↓
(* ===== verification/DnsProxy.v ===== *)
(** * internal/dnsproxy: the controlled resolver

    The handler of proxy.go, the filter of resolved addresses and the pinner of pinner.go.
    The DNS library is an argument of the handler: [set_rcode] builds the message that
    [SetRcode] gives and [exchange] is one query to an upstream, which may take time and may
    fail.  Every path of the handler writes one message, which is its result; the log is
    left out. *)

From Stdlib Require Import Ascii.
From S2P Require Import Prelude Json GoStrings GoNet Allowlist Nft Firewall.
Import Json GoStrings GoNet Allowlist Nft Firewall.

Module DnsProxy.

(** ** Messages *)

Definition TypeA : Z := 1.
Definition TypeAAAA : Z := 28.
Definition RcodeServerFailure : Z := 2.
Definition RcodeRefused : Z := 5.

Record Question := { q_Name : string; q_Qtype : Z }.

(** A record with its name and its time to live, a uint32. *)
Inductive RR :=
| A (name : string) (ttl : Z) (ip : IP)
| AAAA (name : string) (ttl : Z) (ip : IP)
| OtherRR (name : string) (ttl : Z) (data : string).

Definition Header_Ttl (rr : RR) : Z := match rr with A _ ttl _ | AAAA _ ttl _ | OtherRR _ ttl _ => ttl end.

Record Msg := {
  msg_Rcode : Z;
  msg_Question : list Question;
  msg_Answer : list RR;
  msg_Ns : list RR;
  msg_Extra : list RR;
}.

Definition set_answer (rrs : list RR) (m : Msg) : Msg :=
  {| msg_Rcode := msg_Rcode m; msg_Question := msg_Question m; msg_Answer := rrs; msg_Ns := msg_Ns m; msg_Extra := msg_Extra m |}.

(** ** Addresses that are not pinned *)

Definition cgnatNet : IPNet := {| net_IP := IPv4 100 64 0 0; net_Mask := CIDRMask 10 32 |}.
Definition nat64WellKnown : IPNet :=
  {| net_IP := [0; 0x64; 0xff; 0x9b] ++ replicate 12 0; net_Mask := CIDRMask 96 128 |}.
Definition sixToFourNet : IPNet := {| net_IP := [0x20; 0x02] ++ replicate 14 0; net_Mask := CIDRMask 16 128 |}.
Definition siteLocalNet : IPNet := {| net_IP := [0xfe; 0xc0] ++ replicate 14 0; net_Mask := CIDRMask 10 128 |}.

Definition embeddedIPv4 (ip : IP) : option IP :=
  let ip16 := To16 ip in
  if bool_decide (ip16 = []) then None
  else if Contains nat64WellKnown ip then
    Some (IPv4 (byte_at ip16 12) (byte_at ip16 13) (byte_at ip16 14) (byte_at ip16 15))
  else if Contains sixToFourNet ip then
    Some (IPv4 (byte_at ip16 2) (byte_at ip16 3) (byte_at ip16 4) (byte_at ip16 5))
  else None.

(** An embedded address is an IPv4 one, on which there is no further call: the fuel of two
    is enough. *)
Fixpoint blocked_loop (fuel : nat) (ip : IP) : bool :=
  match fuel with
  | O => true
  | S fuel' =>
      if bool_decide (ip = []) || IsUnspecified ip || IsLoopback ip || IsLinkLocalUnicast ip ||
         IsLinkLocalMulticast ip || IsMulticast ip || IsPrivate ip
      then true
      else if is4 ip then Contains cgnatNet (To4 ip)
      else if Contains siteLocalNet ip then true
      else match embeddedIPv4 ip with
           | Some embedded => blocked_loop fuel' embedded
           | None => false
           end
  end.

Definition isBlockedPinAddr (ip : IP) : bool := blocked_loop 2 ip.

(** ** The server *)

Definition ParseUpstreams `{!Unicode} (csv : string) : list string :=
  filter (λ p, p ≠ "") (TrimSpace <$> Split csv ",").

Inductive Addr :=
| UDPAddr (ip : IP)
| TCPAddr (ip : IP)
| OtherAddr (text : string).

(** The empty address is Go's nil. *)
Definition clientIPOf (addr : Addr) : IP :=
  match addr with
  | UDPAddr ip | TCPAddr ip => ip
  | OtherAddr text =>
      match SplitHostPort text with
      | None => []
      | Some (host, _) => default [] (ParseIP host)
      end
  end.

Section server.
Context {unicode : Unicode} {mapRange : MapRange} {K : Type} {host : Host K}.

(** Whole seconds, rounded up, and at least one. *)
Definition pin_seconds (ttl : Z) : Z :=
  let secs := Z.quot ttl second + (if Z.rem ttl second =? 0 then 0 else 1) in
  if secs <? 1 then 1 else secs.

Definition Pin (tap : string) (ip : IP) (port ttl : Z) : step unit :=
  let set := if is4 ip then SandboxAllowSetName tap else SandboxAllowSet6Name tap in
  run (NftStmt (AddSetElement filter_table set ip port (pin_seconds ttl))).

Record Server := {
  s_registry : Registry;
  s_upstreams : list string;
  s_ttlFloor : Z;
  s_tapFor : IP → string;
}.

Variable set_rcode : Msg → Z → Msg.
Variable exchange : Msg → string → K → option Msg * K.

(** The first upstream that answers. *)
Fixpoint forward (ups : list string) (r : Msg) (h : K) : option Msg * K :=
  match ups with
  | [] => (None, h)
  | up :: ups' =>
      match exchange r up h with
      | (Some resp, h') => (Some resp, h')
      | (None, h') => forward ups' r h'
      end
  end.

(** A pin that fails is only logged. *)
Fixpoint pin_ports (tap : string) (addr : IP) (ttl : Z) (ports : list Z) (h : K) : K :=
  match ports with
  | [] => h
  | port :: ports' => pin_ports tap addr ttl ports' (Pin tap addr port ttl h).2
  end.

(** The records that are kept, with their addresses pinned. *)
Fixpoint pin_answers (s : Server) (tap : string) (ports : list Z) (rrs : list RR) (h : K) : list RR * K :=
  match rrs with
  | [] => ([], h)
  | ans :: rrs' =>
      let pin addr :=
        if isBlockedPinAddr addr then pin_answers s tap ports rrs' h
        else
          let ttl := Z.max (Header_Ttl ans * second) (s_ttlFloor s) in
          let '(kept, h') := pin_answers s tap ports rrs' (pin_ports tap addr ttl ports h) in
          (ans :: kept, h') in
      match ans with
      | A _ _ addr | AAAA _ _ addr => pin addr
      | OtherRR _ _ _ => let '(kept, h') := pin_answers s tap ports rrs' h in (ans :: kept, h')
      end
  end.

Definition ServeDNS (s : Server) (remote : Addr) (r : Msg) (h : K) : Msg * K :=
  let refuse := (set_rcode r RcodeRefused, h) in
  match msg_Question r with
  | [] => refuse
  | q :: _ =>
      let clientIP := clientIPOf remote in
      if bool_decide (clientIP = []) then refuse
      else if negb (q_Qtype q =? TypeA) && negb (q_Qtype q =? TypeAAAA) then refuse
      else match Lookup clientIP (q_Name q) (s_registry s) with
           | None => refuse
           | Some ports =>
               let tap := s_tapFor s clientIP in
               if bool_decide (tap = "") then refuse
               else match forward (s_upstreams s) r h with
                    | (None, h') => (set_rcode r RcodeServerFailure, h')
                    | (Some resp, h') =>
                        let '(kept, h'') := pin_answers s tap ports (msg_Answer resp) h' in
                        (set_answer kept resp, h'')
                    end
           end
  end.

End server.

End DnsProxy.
↑
* _Assignment_
Only one stretch of the records above is wanted: the lines between the one holding "let set := if" and the one holding "(ans :: kept, h') in", inclusive, reproduced exactly.

* _Task result_
  let set := if is4 ip then SandboxAllowSetName tap else SandboxAllowSet6Name tap in
  run (NftStmt (AddSetElement filter_table set ip port (pin_seconds ttl))).

Record Server := {
  s_registry : Registry;
  s_upstreams : list string;
  s_ttlFloor : Z;
  s_tapFor : IP → string;
}.

Variable set_rcode : Msg → Z → Msg.
Variable exchange : Msg → string → K → option Msg * K.

(** The first upstream that answers. *)
Fixpoint forward (ups : list string) (r : Msg) (h : K) : option Msg * K :=
  match ups with
  | [] => (None, h)
  | up :: ups' =>
      match exchange r up h with
      | (Some resp, h') => (Some resp, h')
      | (None, h') => forward ups' r h'
      end
  end.

(** A pin that fails is only logged. *)
Fixpoint pin_ports (tap : string) (addr : IP) (ttl : Z) (ports : list Z) (h : K) : K :=
  match ports with
  | [] => h
  | port :: ports' => pin_ports tap addr ttl ports' (Pin tap addr port ttl h).2
  end.

(** The records that are kept, with their addresses pinned. *)
Fixpoint pin_answers (s : Server) (tap : string) (ports : list Z) (rrs : list RR) (h : K) : list RR * K :=
  match rrs with
  | [] => ([], h)
  | ans :: rrs' =>
      let pin addr :=
        if isBlockedPinAddr addr then pin_answers s tap ports rrs' h
        else
          let ttl := Z.max (Header_Ttl ans * second) (s_ttlFloor s) in
          let '(kept, h') := pin_answers s tap ports rrs' (pin_ports tap addr ttl ports h) in
          (ans :: kept, h') in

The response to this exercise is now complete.